Tuesday, 21 February 2012
If a Tree Falls...
By Alan Bacchus
I have to admit, I groaned at the thought of watching another heroic activist film. Yet, Marshall Curry's story of the Earth Liberation Front, the so-called 'eco-terrorist' group that aggressively pushed their agenda of saving the planet with hardcore violent radicalism in the late ‘90s/'00s, is a deceptive film, which, at a glance, would purport to aggrandize the organization. But as it gradually reveals a non-partisan approach, both championing the cause and revealing the ironies and fallacies of their idealism, the film exposes more fascinating complexities than most issue-driven films.
For Curry, Daniel McGowan is the face of the organization. He’s an environmental activist responsible for two acts of arson, which has him up for a life sentence in prison. But based on his middle-class appearance, he certainly doesn't fit the mold of a left-wing extremist. As Daniel awaits his trial under house arrest, the camera acts as his confession booth through which we learn about the E.L.F., including Daniel's involvement and the events that led to his arrest.

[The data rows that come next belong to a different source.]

Record lsInitializeError := mk_lsInitializeError {
  lsInitializeError_retry : bool }.
Definition lsInitializeError_codec : codec lsInitializeError :=
  struct_codec
    (field (lit "retry") bool_codec)
    (fun x0 => mk_lsInitializeError x0)
    (fun r => lsInitializeError_retry r).
Definition lsInitializeError_valid (r : lsInitializeError) : Prop :=
  any_valid (lsInitializeError_retry r).
#[export] Instance lsInitializeError_roundtrip : Roundtrip lsInitializeError_codec lsInitializeError_valid.
Proof. struct_law. Qed.
#[export] Instance lsInitializeError_object : WritesObject lsInitializeError_codec.
Proof. intros v. by eexists. Qed.

Record InitializeResult := mk_InitializeResult {
  InitializeResult_capabilities : lsServerCapabilities }.
Definition InitializeResult_codec : codec InitializeResult :=
  struct_codec
    (field (lit "capabilities") lsServerCapabilities_codec)
    (fun x0 => mk_InitializeResult x0)
    (fun r => InitializeResult_capabilities r).
Definition InitializeResult_valid (r : InitializeResult) : Prop :=
  lsServerCapabilities_valid (InitializeResult_capabilities r).
#[export] Instance InitializeResult_roundtrip : Roundtrip InitializeResult_codec InitializeResult_valid.
Proof. struct_law. Qed.
#[export] Instance InitializeResult_object : WritesObject InitializeResult_codec.
Proof. intros v. by eexists. Qed.
End Handshake.
(* ===== verification/ClientPreferences.v ===== *)
(** * What the client supports

    [ClientPreferences] (include/LibLsp/lsp/ClientPreferences.h): the questions
    a server asks about the capabilities of its client, as functions of the
    [lsClientCapabilities] of the [initialize] request.  The theorem reads the
    same answers off the JSON document of the request. *)
From S2P Require Import Prelude CppString Position Utils Uri Json Reflect RequestId Framing Message LspTypes Envelope.
From S2P Require Import PathMapping ProtocolData Capabilities.

(** ** The questions *)

(** [isDynamicRegistrationSupported] is a template over the capabilities that
    have a member [dynamicRegistration]. *)
Class DynamicRegistration (T : Type) := dynamicRegistration : T -> option bool.

#[export] Instance dyn_plain : DynamicRegistration DynamicRegistrationCapabilities :=
  DynamicRegistrationCapabilities_dynamicRegistration.
#[export] Instance dyn_symbol : DynamicRegistration SymbolCapabilities := SymbolCapabilities_dynamicRegistration.
#[export] Instance dyn_completion : DynamicRegistration CompletionCapabilities :=
  CompletionCapabilities_dynamicRegistration.
#[export] Instance dyn_hover : DynamicRegistration HoverCapabilities := HoverCapabilities_dynamicRegistration.
#[export] Instance dyn_signature : DynamicRegistration SignatureHelpCapabilities :=
  SignatureHelpCapabilities_dynamicRegistration.
#[export] Instance dyn_document_symbol : DynamicRegistration DocumentSymbolCapabilities :=
  DocumentSymbolCapabilities_dynamicRegistration.
#[export] Instance dyn_declaration : DynamicRegistration DeclarationCapabilities :=
  DeclarationCapabilities_dynamicRegistration.
#[export] Instance dyn_code_action : DynamicRegistration CodeActionCapabilities :=
  CodeActionCapabilities_dynamicRegistration.
#[export] Instance dyn_rename : DynamicRegistration RenameCapabilities := RenameCapabilities_dynamicRegistration.
#[export] Instance dyn_folding : DynamicRegistration FoldingRangeCapabilities :=
  FoldingRangeCapabilities_dynamicRegistration.
#[export] Instance dyn_inlay : DynamicRegistration InlayHintClientCapabilities :=
  InlayHintClientCapabilities_dynamicRegistration.
#[export] Instance dyn_range_formatting : DynamicRegistration DocumentRangeFormattingClientCapabilities :=
  DocumentRangeFormattingClientCapabilities_dynamicRegistration.
#[export] Instance dyn_code_lens : DynamicRegistration CodeLensClientCapabilities :=
  CodeLensClientCapabilities_dynamicRegistration.

Definition isDynamicRegistrationSupported {T} `{DynamicRegistration T} (capability : option T) : bool :=
  match capability with
  | Some c => match dynamicRegistration c with Some b => b | None => false end
  | None => false
  end.

Definition isTrue (value : option bool) : bool := match value with Some b => b | None => false end.

Fixpoint contains (v : list bytes) (target : bytes) : bool :=
  match v with
  | [] => false
  | it :: v' => if bool_decide (it = target) then true else contains v' target
  end.

(** The loop over [valueSet] *)
Fixpoint any_kind (kind : bytes) (valueSet : list bytes) : bool :=
  match valueSet with
  | [] => false
  | k :: rest => if StartsWith kind k then true else any_kind kind rest
  end.

Definition isTagSupported (tagSupport : option (option bool * option DiagnosticsTagSupport)) : bool :=
  match tagSupport with
  | Some (first, second) =>
      match first with
      | Some b => b
      | None =>
          match second with
          | Some s => negb (bool_decide (DiagnosticsTagSupport_valueSet s = []))
          | None => false
          end
      end
  | None => false
  end.

Section Preferences.
Context {rapidjson : RapidJson}.

Record ClientPreferences := mkPreferences {
  workspace : option lsWorkspaceClientCapabilites;   (** a [shared_ptr], null without *)
  textDocument : lsTextDocumentClientCapabilities;
  v3supported : bool
}.

(** The constructor: without [textDocument] the member keeps its default. *)
Definition make_preferences (capabilities : lsClientCapabilities) : ClientPreferences :=
  mkPreferences (lsClientCapabilities_workspace capabilities)
    (match lsClientCapabilities_textDocument capabilities with
     | Some t => t
     | None => rinit lsTextDocumentClientCapabilities_codec
     end)
    (match lsClientCapabilities_textDocument capabilities with Some _ => true | None => false end).

(** [v3supported && isDynamicRegistrationSupported(textDocument.m)], and the
    questions on the workspace with and without [v3supported] *)
Definition registered {T} `{DynamicRegistration T} (m : lsTextDocumentClientCapabilities -> option T)
    (p : ClientPreferences) : bool :=
  v3supported p && isDynamicRegistrationSupported (m (textDocument p)).
Definition in_workspace (q : lsWorkspaceClientCapabilites -> bool) (p : ClientPreferences) : bool :=
  match workspace p with Some w => q w | None => false end.

Definition isV3Supported (p : ClientPreferences) : bool := v3supported p.
Definition isSignatureHelpSupported (p : ClientPreferences) : bool :=
  v3supported p && match lsTextDocumentClientCapabilities_signatureHelp (textDocument p) with
                   | Some _ => true | None => false end.
Definition isWorkspaceDidChangeConfigurationSupported :=
  in_workspace (fun w => isDynamicRegistrationSupported (lsWorkspaceClientCapabilites_didChangeConfiguration w)).
Definition isWorkspaceFoldersSupported :=
  in_workspace (fun w => isTrue (lsWorkspaceClientCapabilites_workspaceFolders w)).
Definition isCompletionDynamicRegistered := registered lsTextDocumentClientCapabilities_completion.
Definition isCompletionSnippetsSupported (p : ClientPreferences) : bool :=
  if negb (v3supported p) then false else
  match lsTextDocumentClientCapabilities_completion (textDocument p) with
  | None => false
  | Some completion =>
      match CompletionCapabilities_completionItem completion with
      | Some item => isTrue (CompletionItemCapabilities_snippetSupport item)
      | None => false
      end
  end.
Definition isFormattingDynamicRegistrationSupported := registered lsTextDocumentClientCapabilities_formatting.
Definition isRangeFormattingDynamicRegistrationSupported :=
  registered lsTextDocumentClientCapabilities_rangeFormatting.
Definition isOnTypeFormattingDynamicRegistrationSupported :=
  registered lsTextDocumentClientCapabilities_onTypeFormatting.
Definition isCodeLensDynamicRegistrationSupported := registered lsTextDocumentClientCapabilities_codeLens.
Definition isSignatureHelpDynamicRegistrationSupported :=
  registered lsTextDocumentClientCapabilities_signatureHelp.
Definition isRenameDynamicRegistrationSupported := registered lsTextDocumentClientCapabilities_rename.
Definition isExecuteCommandDynamicRegistrationSupported (p : ClientPreferences) : bool :=
  v3supported p &&
  in_workspace (fun w => isDynamicRegistrationSupported (lsWorkspaceClientCapabilites_executeCommand w)) p.
Definition isWorkspaceSymbolDynamicRegistered (p : ClientPreferences) : bool :=
  v3supported p &&
  in_workspace (fun w => isDynamicRegistrationSupported (lsWorkspaceClientCapabilites_symbol w)) p.
Definition isWorkspaceChangeWatchedFilesDynamicRegistered (p : ClientPreferences) : bool :=
  v3supported p &&
  in_workspace (fun w => isDynamicRegistrationSupported (lsWorkspaceClientCapabilites_didChangeWatchedFiles w)) p.
Definition isDocumentSymbolDynamicRegistered := registered lsTextDocumentClientCapabilities_documentSymbol.
Definition isCodeActionDynamicRegistered := registered lsTextDocumentClientCapabilities_codeAction.
Definition isDefinitionDynamicRegistered := registered lsTextDocumentClientCapabilities_definition.
Definition isTypeDefinitionDynamicRegistered := registered lsTextDocumentClientCapabilities_typeDefinition.
Definition isHoverDynamicRegistered := registered lsTextDocumentClientCapabilities_hover.
Definition isReferencesDynamicRegistered := registered lsTextDocumentClientCapabilities_references.
Definition isDocumentHighlightDynamicRegistered :=
  registered lsTextDocumentClientCapabilities_documentHighlight.
Definition isDocumentLinkDynamicRegistered := registered lsTextDocumentClientCapabilities_documentLink.
Definition isFoldgingRangeDynamicRegistered := registered lsTextDocumentClientCapabilities_foldingRange.
Definition isInlayHintDynamicRegistered := registered lsTextDocumentClientCapabilities_inlayHint.
Definition isImplementationDynamicRegistered := registered lsTextDocumentClientCapabilities_implementation.
Definition isSelectionRangeDynamicRegistered := registered lsTextDocumentClientCapabilities_selectionRange.
Definition isCallHierarchyDynamicRegistered := registered lsTextDocumentClientCapabilities_callHierarchy.
Definition isWillSaveRegistered (p : ClientPreferences) : bool :=
  v3supported p && isTrue (SynchronizationCapabilities_willSave
                             (lsTextDocumentClientCapabilities_synchronization (textDocument p))).
Definition isWillSaveWaitUntilRegistered (p : ClientPreferences) : bool :=
  v3supported p && isTrue (SynchronizationCapabilities_willSaveWaitUntil
                             (lsTextDocumentClientCapabilities_synchronization (textDocument p))).
Definition isWorkspaceApplyEditSupported :=
  in_workspace (fun w => isTrue (lsWorkspaceClientCapabilites_applyEdit w)).
Definition isSupportsCompletionDocumentationMarkdown (p : ClientPreferences) : bool :=
  if negb (v3supported p) then false else
  match lsTextDocumentClientCapabilities_completion (textDocument p) with
  | None => false
  | Some completion =>
      match CompletionCapabilities_completionItem completion with
      | Some item =>
          match CompletionItemCapabilities_documentationFormat item with
          | Some data => contains data (lit "markdown")
          | None => false
          end
      | None => false
      end
  end.
Definition isWorkspaceEditResourceChangesSupported (p : ClientPreferences) : bool :=
  match workspace p with
  | None => false
  | Some w => match lsWorkspaceClientCapabilites_workspaceEdit w with
              | Some e => isTrue (WorkspaceEditCapabilities_resourceChanges e)
              | None => false
              end
  end.
Definition isResourceOperationSupported (p : ClientPreferences) : bool :=
  match workspace p with
  | None => false
  | Some w =>
      match lsWorkspaceClientCapabilites_workspaceEdit w with
      | None => false
      | Some it =>
          match WorkspaceEditCapabilities_resourceOperations it with
          | None => false
          | Some ops => contains ops (lit "create") && contains ops (lit "rename") && contains ops (lit "delete")
          end
      end
  end.
Definition isHierarchicalDocumentSymbolSupported (p : ClientPreferences) : bool :=
  if negb (v3supported p) then false else
  match lsTextDocumentClientCapabilities_documentSymbol (textDocument p) with
  | None => false
  | Some d => isTrue (DocumentSymbolCapabilities_hierarchicalDocumentSymbolSupport d)
  end.
Definition isSemanticHighlightingSupported (p : ClientPreferences) : bool :=
  if negb (v3supported p) then false else
  match lsTextDocumentClientCapabilities_semanticHighlightingCapabilities (textDocument p) with
  | None => false
  | Some s => isTrue (SemanticHighlightingCapabilities_semanticHighlighting s)
  end.
Definition isSupportedCodeActionKind (kind : bytes) (p : ClientPreferences) : bool :=
  if negb (v3supported p) then false else
  match lsTextDocumentClientCapabilities_codeAction (textDocument p) with
  | None => false
  | Some codeAction =>
      match CodeActionCapabilities_codeActionLiteralSupport codeAction with
      | Some l =>
          match CodeActionLiteralSupportCapabilities_codeActionKind l with
          | Some k => match CodeActionKindCapabilities_valueSet k with
                      | Some valueSet => any_kind kind valueSet
                      | None => false
                      end
          | None => false
          end
      | None => false
      end
  end.
(** The answer of [isTagSupported] is dropped. *)
Definition isDiagnosticTagSupported (p : ClientPreferences) : bool :=
  if negb (v3supported p) then false else
  match lsTextDocumentClientCapabilities_publishDiagnostics (textDocument p) with
  | None => false
  | Some publishDiagnostics =>
      match PublishDiagnosticsClientCapabilities_tagSupport publishDiagnostics with
      | Some _ => let _ := isTagSupported (PublishDiagnosticsClientCapabilities_tagSupport publishDiagnostics) in false
      | None => false
      end
  end.
End Preferences.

We learn of the environmental movement in general and their non-violent activities and protests, such as the WTO protests in Seattle where many others from his organization, in the name of the cause, were subject to brutal policing tactics. But when Daniel meets the men and women involved in the E.L.F., who in one swift stroke can physically erase the cause of environmental destruction, the non-violent tactics look grossly ineffective in comparison. Over the course of a few years in the early 2000s Daniel becomes involved in a number of arsons, deemed by the authorities to be domestic terrorism.
But at one point, upon witnessing the grief of the owner of a lumber company after touring the carcass of his charred building, Daniel has a change of heart and gets out of the organization. Here's where Curry admirably switches viewpoints, telling the story from the side of the authorities set on taking down Daniel and his cohorts.
It's a refreshingly pragmatic approach to a traditionally partisan subject, something that tarnished films like The Cove and The Corporation, proving there's value in showing both sides of a story. Curry effectively humanizes the investigators, the FBI and even the cops videotaped beating protestors in Seattle. The drive to find the perpetrators thus becomes as involving as the E.L.F.'s fight against corruptors of the environment.
And Daniel's downfall comes from a sad, tragic irony squeezed out of the movement – betrayed and sold out from within by the same extremists who accused corporations of selling out the earth for a buck. It not only makes for a fascinating twist in the story, but in the bigger picture it forces us all to confront and put a price on our own convictions.
The final act question posits whether Daniel should be considered a terrorist. Curry is clear with his opinion that Daniel is not, something I personally disagree with. Yet, it doesn't harm my enjoyment of the film.
If a Tree Falls... is deservedly up for an Oscar for Best Documentary. Please watch this film and challenge yourself to answer some of the questions posed to Daniel and the other participants involved.